The fact is, I have never talked to Kiran, or should I say she has never talked to me? She was one of those insensible girls in the sea of cheapness and silliness determined to uphold the torch of middle class morality. Naturally she and I never talked. There have been a few sweet conflicts between us, of course, which she might describe without those adjectives, but none of those dramatic things that they show in soap operas happened. Since girls consider everything unsettled as their victory, and since I couldnt settle issues with a fist fight because of her being a girl, and since I have known no way of settling issues other than a fist fight, I had given up all hope of ever making her understand the more subtle points and aesthetic aspects of my arguments. Then one day, Rangin, whom I had thought of as one of my best friends for years, walks in to tell me that he is in love with her.
In spite of all my apparent interest, I must say I was indifferent. The choice of the girl was surprising, yes, but that was a random choice anyway. Rangin had always been convinced, of course, that he would never fall in love. I myself was convinced that he must have watched a lot of Bollywood movies to have incurred such a lasting damage to his emotional integrity to such an extent. Everybody else was convinced that he was a fool.
I did not have the least doubt about my responsibilities and my duties towards my friend – the sooner I got him out of the mess, the better.
I started by monitoring both Rangin and Kiran.
And I had come mighty close to falling for Sraddha, the constant and the only companion of Kiran, by having to look at her for long hours. Her brilliant display of dignity woven with insecurity had me spellbound for weeks. But she was too obvious to be taken seriously. She was charming sometimes, girls of her age usually are, but the foolishness of her youth that showed in her face undid it all.
Then there was a sublime revelation one day in the college canteen soon after I had finished offering my usual sacrifices to the Pesticide God. I saw Sraddha elbowing Kiran and breaking into fits of laughter after whispering something in her ears. To my amusement, Kiran giggled too. I followed their eyes and discovered a simpering Rangin. I was surprised!
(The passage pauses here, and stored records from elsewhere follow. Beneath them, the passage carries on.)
Lemma count_newlines_nonnegative (s : string) : (0 <= count_newlines s)%Z.
Proof.
  induction s as [| c s IH]; simpl; [ lia | ].
  destruct (c =? Lexer.newline)%char; lia.
Qed.

Lemma get_no_newline (text : string) :
  count_newlines text = 0%Z ->
  forall p, Lexer.is_char Lexer.newline (String.get p text) = false.
Proof.
  induction text as [| c text IH]; intros Hcount p.
  - destruct p; reflexivity.
  - simpl in Hcount. pose proof (count_newlines_nonnegative text) as Hn.
    destruct (c =? Lexer.newline)%char eqn:E; [ lia | ].
    destruct p as [| p]; simpl; [ exact E | ].
    apply IH. lia.
Qed.

(** On a text without newline, every [advance] adds one to the column. *)
Lemma advances_on_one_line (n : nat) :
  forall l,
    in_step l ->
    count_newlines (Lexer.text l) = 0%Z ->
    Lexer.line (advances n l) = Lexer.line l /\
    Lexer.column (advances n l) = (Lexer.column l + Z.of_nat n)%Z.
Proof.
  induction n as [| n IH]; intros l Hstep Hcount.
  - simpl. split; [ reflexivity | lia ].
  - cbn [advances].
    destruct (IH (Lexer.advance l) (advance_in_step l) Hcount) as [Hline Hcolumn].
    rewrite Hline, Hcolumn.
    cbn [Lexer.advance Lexer.line Lexer.column].
    rewrite Hstep, (get_no_newline _ Hcount). split; [ reflexivity | lia ].
Qed.

Lemma ahead_refl (l : Lexer.t) : ahead l l.
Proof. exists 0. reflexivity. Qed.

Lemma ahead_advance (l l' : Lexer.t) : ahead (Lexer.advance l) l' -> ahead l l'.
Proof. intros [n H]. exists (S n). exact H. Qed.

Lemma advances_add (n m : nat) (l : Lexer.t) :
  advances (n + m) l = advances m (advances n l).
Proof. revert l. induction n as [| n IH]; intros l; simpl; [ | rewrite IH ]; reflexivity. Qed.

Lemma ahead_trans (a b c : Lexer.t) : ahead a b -> ahead b c -> ahead a c.
Proof.
  intros [n Hn] [m Hm]. exists (n + m). rewrite advances_add, <- Hn. exact Hm.
Qed.

Lemma stays_ahead_bind {S A B : Type} (scanner : S -> Lexer.t)
  (m : M S A) (k : A -> M S B) (s : S) :
  stays_ahead scanner (m s) s ->
  (forall a s1, m s = Ret a s1 -> stays_ahead scanner (k a s1) s1) ->
  stays_ahead scanner (bind m k s) s.
Proof.
  unfold bind. intros Hm Hk.
  destruct (m s) as [a s1 | e s1 |]; simpl in Hm; [ | exact Hm | exact I ].
  specialize (Hk a s1 eq_refl).
  destruct (k a s1) as [b s2 | e s2 |]; simpl in *;
    [ exact (ahead_trans _ _ _ Hm Hk) | exact (ahead_trans _ _ _ Hm Hk) | exact I ].
Qed.

Lemma scan_while_ahead (fuel : nat) (keep : ascii -> bool) :
  forall (result result' : string) (l l' : Lexer.t),
    Lexer.scan_while fuel keep result l = Some (result', l') -> ahead l l'.
Proof.
  induction fuel as [| fuel IH]; intros result result' l l' H; [ discriminate | ].
  cbn [Lexer.scan_while] in H.
  destruct (Lexer.current_char l) as [c |].
  - destruct (keep c).
    + apply ahead_advance. exact (IH _ _ _ _ H).
    + inversion H. apply ahead_refl.
  - inversion H. apply ahead_refl.
Qed.

Lemma skip_block_ahead (fuel : nat) :
  forall l l', Lexer.skip_block fuel l = Some l' -> ahead l l'.
Proof.
  induction fuel as [| fuel IH]; intros l l' H; [ discriminate | ].
  cbn [Lexer.skip_block] in H.
  destruct (Lexer.current_char l) as [c |].
  - destruct ((c =? "*")%char && Lexer.is_char "/" (Lexer.peek l)).
    + inversion H. exists 2. reflexivity.
    + apply ahead_advance. exact (IH _ _ H).
  - inversion H. apply ahead_refl.
Qed.

Lemma advance_while_ahead (keep : ascii -> bool) (l : Lexer.t) :
  stays_ahead (fun l => l) (Lexer.advance_while keep l) l.
Proof.
  unfold Lexer.advance_while.
  destruct (Lexer.scan_while _ _ _ _) as [[r l'] |] eqn:E; [ | exact I ].
  exact (scan_while_ahead _ _ _ _ _ _ E).
Qed.

Lemma skip_comment_ahead (l : Lexer.t) :
  stays_ahead (fun l => l) (Lexer.skip_comment l) l.
Proof.
  unfold Lexer.skip_comment.
  destruct (Lexer.is_char "/" (Lexer.current_char l)); [ | apply ahead_refl ].
  destruct (Lexer.is_char "/" (Lexer.current_char (Lexer.advance l))).
  - pose proof (advance_while_ahead
                  (fun c => negb (c =? Lexer.newline)%char) (Lexer.advance l)) as H.
    unfold bind.
    destruct (Lexer.advance_while _ (Lexer.advance l)) as [u l2 | e l2 |];
      simpl in *; [ | apply ahead_advance; exact H | exact I ].
    apply ahead_advance. apply (ahead_trans _ _ _ H). exists 1. reflexivity.
  - destruct (Lexer.is_char "*" (Lexer.current_char (Lexer.advance l))).
    + destruct (Lexer.skip_block _ _) as [l3 |] eqn:E; [ | exact I ].
      simpl. apply ahead_advance, ahead_advance.
      exact (skip_block_ahead _ _ _ E).
    + simpl. exists 1. reflexivity.
Qed.

Lemma get_next_token_loop_ahead (fuel : nat) :
  forall l, stays_ahead (fun l => l) (Lexer.get_next_token_loop fuel l) l.
Proof.
  induction fuel as [| fuel IH]; intros l; [ exact I | ].
  cbn [Lexer.get_next_token_loop].
  destruct (Lexer.current_char l) as [c |]; [ | apply ahead_refl ].
  destruct (isspace c).
  { apply stays_ahead_bind; [ apply advance_while_ahead | intros; apply IH ]. }
  destruct (c =? "/")%char.
  { apply stays_ahead_bind; [ apply skip_comment_ahead | ].
    intros [token |] s1 _; [ apply ahead_refl | apply IH ]. }
  destruct (isdigit c || (c =? ".")%char).
  { unfold Lexer.number.
    destruct (Lexer.scan_while _ _ _ _) as [[r l1] |] eqn:E; [ | exact I ].
    apply scan_while_ahead in E.
    destruct (contains_dot r); [ destruct (Py.float r) | destruct (Py.int r) ];
      exact E. }
  destruct (c =? Lexer.quote)%char.
  { unfold Lexer.string_.
    destruct (Lexer.scan_while _ _ _ _) as [[r l1] |] eqn:E; [ | exact I ].
    apply scan_while_ahead in E. apply ahead_advance in E.
    destruct (Lexer.current_char l1); simpl; [ | exact E ].
    apply (ahead_trans _ _ _ E). exists 1. reflexivity. }
  destruct (isalpha c || (c =? "_")%char).
  { unfold Lexer.identifier.
    destruct (Lexer.scan_while _ _ _ _) as [[r l1] |] eqn:E; [ | exact I ].
    apply scan_while_ahead in E.
    destruct (r =? "true")%string; [ exact E | ].
    destruct (r =? "false")%string; exact E. }
  destruct (Lexer.single_character _ _); simpl;
    [ exists 1; reflexivity | apply ahead_refl ].
Qed.

Lemma eat_ahead (token_type : TokenType) (p : Parser.t) :
  stays_ahead Parser.lexer (Parser.eat token_type p) p.
Proof.
  unfold Parser.eat, Parser.error, raise.
  destruct (TokenType_eqb _ _); [ | apply ahead_refl ].
  pose proof (get_next_token_loop_ahead (Lexer.budget (Parser.lexer p))
                (Parser.lexer p)) as H.
  unfold Lexer.get_next_token.
  destruct (Lexer.get_next_token_loop _ _) as [token l' | e l' |]; exact H.
Qed.

Lemma eat_comma_ahead (p : Parser.t) :
  stays_ahead Parser.lexer (Parser.eat_comma p) p.
Proof.
  unfold Parser.eat_comma.
  destruct (Parser.at_token COMMA p); [ apply eat_ahead | apply ahead_refl ].
Qed.

Lemma attr_value_ahead (node : AST) (p : Parser.t) :
  stays_ahead Parser.lexer (attr_value node p) p.
Proof. destruct node; apply ahead_refl. Qed.

Ltac ahead_step :=
  first
    [ apply eat_ahead
    | apply eat_comma_ahead
    | apply attr_value_ahead
    | apply ahead_refl
    | apply stays_ahead_bind; [ | intros ? ? _ ] ].

(** The parser moves its scanner by [advance] only. *)
Lemma parser_ahead (n : nat) :
  (forall p, stays_ahead Parser.lexer (Parser.factor n p) p) /\
  (forall elements p,
     stays_ahead Parser.lexer (Parser.factor_list n elements p) p) /\
  (forall pairs p, stays_ahead Parser.lexer (Parser.factor_dict n pairs p) p) /\
  (forall p, stays_ahead Parser.lexer (Parser.term n p) p) /\
  (forall node p, stays_ahead Parser.lexer (Parser.term_loop n node p) p) /\
  (forall p, stays_ahead Parser.lexer (Parser.expr n p) p) /\
  (forall node p, stays_ahead Parser.lexer (Parser.expr_loop n node p) p).
Proof.
  induction n as [| n (Hf & Hfl & Hfd & Ht & Htl & He & Hel)].
  - repeat split; intros; exact I.
  - split; [ | split; [ | split; [ | split; [ | split; [ | split ] ] ] ] ].
    + intros p. cbn [Parser.factor].
      destruct (Token.type (Parser.current_token p));
        repeat first [ apply He | apply Hfl | apply Hfd | ahead_step ].
    + intros elements p. cbn [Parser.factor_list].
      destruct (Parser.at_token RBRACKET p);
        repeat first [ apply He | apply Hfl | ahead_step ].
    + intros pairs p. cbn [Parser.factor_dict].
      destruct (Parser.at_token RBRACE p);
        repeat first [ apply He | apply Hfd | ahead_step ].
    + intros p. cbn [Parser.term].
      repeat first [ apply Hf | apply Htl | ahead_step ].
    + intros node p. cbn [Parser.term_loop].
      destruct (Token.type (Parser.current_token p));
        repeat first [ apply Hf | apply Htl | ahead_step ].
    + intros p. cbn [Parser.expr].
      repeat first [ apply Ht | apply Hel | ahead_step ].
    + intros node p. cbn [Parser.expr_loop].
      destruct (Token.type (Parser.current_token p));
        repeat first [ apply Ht | apply Hel | ahead_step ].
Qed.

Lemma parse_ahead (n : nat) (p : Parser.t) :
  stays_ahead Parser.lexer (Parser.parse n p) p.
Proof.
  destruct (parser_ahead n) as (_ & _ & _ & _ & _ & He & _).
  unfold Parser.parse, Parser.assignment.
  apply stays_ahead_bind; [ apply He | intros left p1 _ ].
  destruct (is_Var left && Parser.at_token ASSIGN p1);
    repeat first [ apply He | ahead_step ].
Qed.

Lemma interpret_ahead (n : nat) (i : Interpreter.t) :
  stays_ahead scanner_of (Interpreter.interpret n i) i.
Proof.
  unfold Interpreter.interpret.
  apply stays_ahead_bind.
  - unfold Interpreter.on_parser, scanner_of.
    pose proof (parse_ahead n (Interpreter.parser i)) as H.
    destruct (Parser.parse n (Interpreter.parser i)) as [tree p | e p |];
      exact H.
  - intros tree i1 _. unfold Interpreter.on_symbol_table, scanner_of.
    destruct (Interpreter.visit tree (Interpreter.symbol_table i1));
      simpl; try apply ahead_refl; exact I.
Qed.

(** X20: [main] points the scanner at each new line without resetting its
    line and column. On a line without newline (as [input] gives them),
    whether the line evaluates or fails, the scanner ends on the line
    number it had before, and at the column it had before plus the
    characters it went over. So the column of the second and later lines
    of a session, and of every position reported for them, is shifted by
    what the earlier lines were long. *)
Theorem column_runs_on_across_lines
  (fuel : nat) (text : string) (i : Interpreter.t) :
  count_newlines text = 0%Z ->
  match Main.evaluate_line fuel text i with
  | Ret _ i' | Raise _ i' =>
    Lexer.line (scanner_of i') = Lexer.line (scanner_of i) /\
    Lexer.column (scanner_of i')
    = (Lexer.column (scanner_of i) + Z.of_nat (Lexer.pos (scanner_of i')))%Z
  | OutOfFuel => True
  end.
Proof.
  intros Hcount.
  set (l0 := {| Lexer.text := text; Lexer.pos := 0;
                Lexer.current_char := String.get 0 text;
                Lexer.line := Lexer.line (scanner_of i);
                Lexer.column := Lexer.column (scanner_of i) |}).
  assert (Hend : forall l', ahead l0 l' ->
            Lexer.line l' = Lexer.line (scanner_of i) /\
            Lexer.column l'
            = (Lexer.column (scanner_of i) + Z.of_nat (Lexer.pos l'))%Z).
  { intros l' [n ->].
    destruct (advances_on_one_line n l0 eq_refl Hcount) as [Hline Hcolumn].
    rewrite Hline, Hcolumn, advances_pos. split; reflexivity. }
  assert (Hstart : match Main.start_line text i with
                   | Ret _ i' | Raise _ i' => ahead l0 (scanner_of i')
                   | OutOfFuel => True
                   end).
  { unfold Main.start_line, Interpreter.on_parser. fold (scanner_of i). fold l0.
    pose proof (get_next_token_loop_ahead (Lexer.budget l0) l0) as H.
    unfold Lexer.get_next_token.
    destruct (Lexer.get_next_token_loop (Lexer.budget l0) l0)
      as [token l' | e l' |]; exact H. }
  unfold Main.evaluate_line, bind.
  destruct (Main.start_line text i) as [u i1 | e i1 |];
    [ | exact (Hend _ Hstart) | exact I ].
  pose proof (interpret_ahead fuel i1) as Hrest.
  destruct (Interpreter.interpret fuel i1) as [v i2 | e i2 |];
    [ | | exact I ]; simpl in Hrest;
    exact (Hend _ (ahead_trans _ _ _ Hstart Hrest)).
Qed.

(** The line [?] after the line [1 + 2]: the scanner is still at column 6. *)
Lemma second_line_starts_at_column_6 :
  match Main.evaluate_line 1 "?" after_1_plus_2 with
  | Ret _ i' | Raise _ i' =>
    Lexer.line (scanner_of i') = 1%Z /\
    Lexer.column (scanner_of i') = (6 + Z.of_nat (Lexer.pos (scanner_of i')))%Z
  | OutOfFuel => True
  end.
Proof.
  exact (column_runs_on_across_lines 1 "?" after_1_plus_2 eq_refl).
Defined.

End Columns.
That I was surprised would be an understatement. When the full significance of what I had seen dawned upon me, I was appalled thinking of the possible outcomes of this disaster in the making. It was not the existence, but the depth of the matter at hand which had been unimaginable to me all these times. Even though it sounds unlikely for someone as popular as me, I had no other matter to address at that moment of more importance than the private lives of an incorrigible introvert and an adolescent boy scout.
So before I could allow myself to comprehend the absurdity and inconsistency of the human nature, and that of Rangin and Kiran in particular, due effort had to be made to make the incident forgotten and in due time rendered insignificant by the absence of dramatic outcomes for the sake of our collective happiness.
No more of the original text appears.